(** C5 as stated fails: an observation made at time 0 and evaluated when the
    clock reads 6000000 gives a candidate that starts at 6000000. *)
Lemma candidate_start_is_not_observation_time :
  exists a,
    fst (evaluate_weather_data alert_service hot_reading
           (world_of (clock_from 6000000) never [])) = Return [a] /\
    WeatherData.time hot_reading = 0 /\
    Alert.alert_start a = 6000000 /\
    Alert.alert_start a <> WeatherData.time hot_reading.
Proof.
  eexists. split; [vm_compute; reflexivity|].
  split; [reflexivity|]. split; [reflexivity|]. cbn. discriminate.
Qed.

Lemma similar_active_suppresses (now : Z) (c row : Alert.t) :
  similar_active c (now - timedelta_hours 24) row = true <-> suppresses now c row.
Proof.
  unfold similar_active, suppresses, suppression_window, is_true.
  rewrite !andb_true_iff, Z.eqb_eq, String.eqb_eq, Z.leb_le.
  destruct (Alert.is_active row) as [[|]|]; intuition congruence.
Qed.

Lemma not_suppressed (now : Z) (c : Alert.t) (rows : list Alert.t) :
  existsb (similar_active c (now - timedelta_hours 24)) rows = false <->
  ~ exists row, In row rows /\ suppresses now c row.
Proof.
  rewrite <- not_true_iff_false, existsb_exists.
  split; intros H (row & Hin & Hs); apply H; exists row; split; try assumption;
    now apply similar_active_suppresses.
Qed.

Lemma is_suppressed (now : Z) (c : Alert.t) (rows : list Alert.t) :
  existsb (similar_active c (now - timedelta_hours 24)) rows = true <->
  exists row, In row rows /\ suppresses now c row.
Proof.
  rewrite existsb_exists.
  split; intros (row & Hin & Hs); exists row; split; try assumption;
    now apply similar_active_suppresses.
Qed.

■ **WHAT TO PRODUCE**: From the entries above, copy out every line where the string "rewrite" appears.

■ **SOLVED EXERCISE**:
  rewrite !andb_true_iff, Z.eqb_eq, String.eqb_eq, Z.leb_le.
  rewrite <- not_true_iff_false, existsb_exists.
  rewrite existsb_exists.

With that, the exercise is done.